### What is being asked
Collect every line below that contains the word "with".

_ _ _

Lemma drain_waits (pending : list proc_id) : forall s,
  NoDup pending ->
  length (filter is_wait (calls (drain pending s))) <=
  length (filter (running s) pending).
Proof.
  induction pending as [|h rest IH]; intros s Hnd; [simpl; lia|].
  apply NoDup_cons_iff in Hnd as [Hnot Hnd'].
  rewrite drain_cons, calls_bind, filter_app, length_app.
  set (s0 := set_running_subprocesses rest s).
  pose proof (drain_turn_waits h s0) as Hturn.
  change (running s0 h) with (running s h) in Hturn.
  assert (Hrest : length (filter is_wait
                    match outcome (drain_turn h s0) with
                    | Returned _ => calls (drain rest (final (drain_turn h s0)))
                    | _ => []
                    end) <= length (filter (running s) rest)).
  { destruct (outcome (drain_turn h s0)); simpl; try lia.
    rewrite <- (running_ext s (final (drain_turn h s0)) rest).
    - apply IH. exact Hnd'.
    - intros h' Hin. apply (@drain_turn_others h s0 h').
      intros ->. contradiction. }
  simpl. destruct (running s h); simpl; lia.
Qed.

(** X11. In any run of [cleanup()], whatever its outcome, the number of
    waits for a subprocess to exit is at most the number of registered
    subprocesses with no exit status, and each of them carries the timeout
    3: the drain never waits twice for the same subprocess. *)
Theorem waits_are_bounded (s : state) :
  NoDup (running_subprocesses s) ->
  length (filter is_wait (calls (cleanup s))) <=
    length (filter (running s) (running_subprocesses s)) /\
  Forall (fun e => match e with WaitFor _ t => t = 3%Q | _ => True end)
         (calls (cleanup s)).
Proof.
  intros Hnd. split.
  - destruct (cleanup_drain_calls is_wait s) as (s1 & Hreg & Hpr & [Q|Q]).
    + intros e. destruct e as [[]| | | | | | | | | | | | |]; simpl; congruence.
    + rewrite Q. simpl. lia.
    + rewrite Q, <- (running_ext s s1 (running_subprocesses s)).
      * apply drain_waits. exact Hnd.
      * intros h _. apply Hpr.
  - eapply Forall_impl; [|apply cleanup_bounded].
    intros e. destruct e; simpl; auto.
Qed.

Lemma waits_are_bounded_witness :
  length (filter (running Samples.failing) (running_subprocesses Samples.failing)) = 3 /\
  length (filter is_wait (calls (cleanup Samples.failing))) <= 3.
Proof.
  split; [reflexivity|].
  assert (Hnd : NoDup (running_subprocesses Samples.failing)).
  { repeat constructor; simpl; intuition discriminate. }
  apply (proj1 (waits_are_bounded Samples.failing Hnd)).
Defined.

Lemma close_streams_no_signal h :
  emits (fun e => is_signal_call e = false) (close_streams h).
Proof. unfold close_streams. event_class; reflexivity. Qed.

_ _ _

### Solution to the exercise
  change (running s0 h) with (running s h) in Hturn.
                    match outcome (drain_turn h s0) with
    subprocesses with no exit status, and each of them carries the timeout
  Forall (fun e => match e with WaitFor _ t => t = 3%Q | _ => True end)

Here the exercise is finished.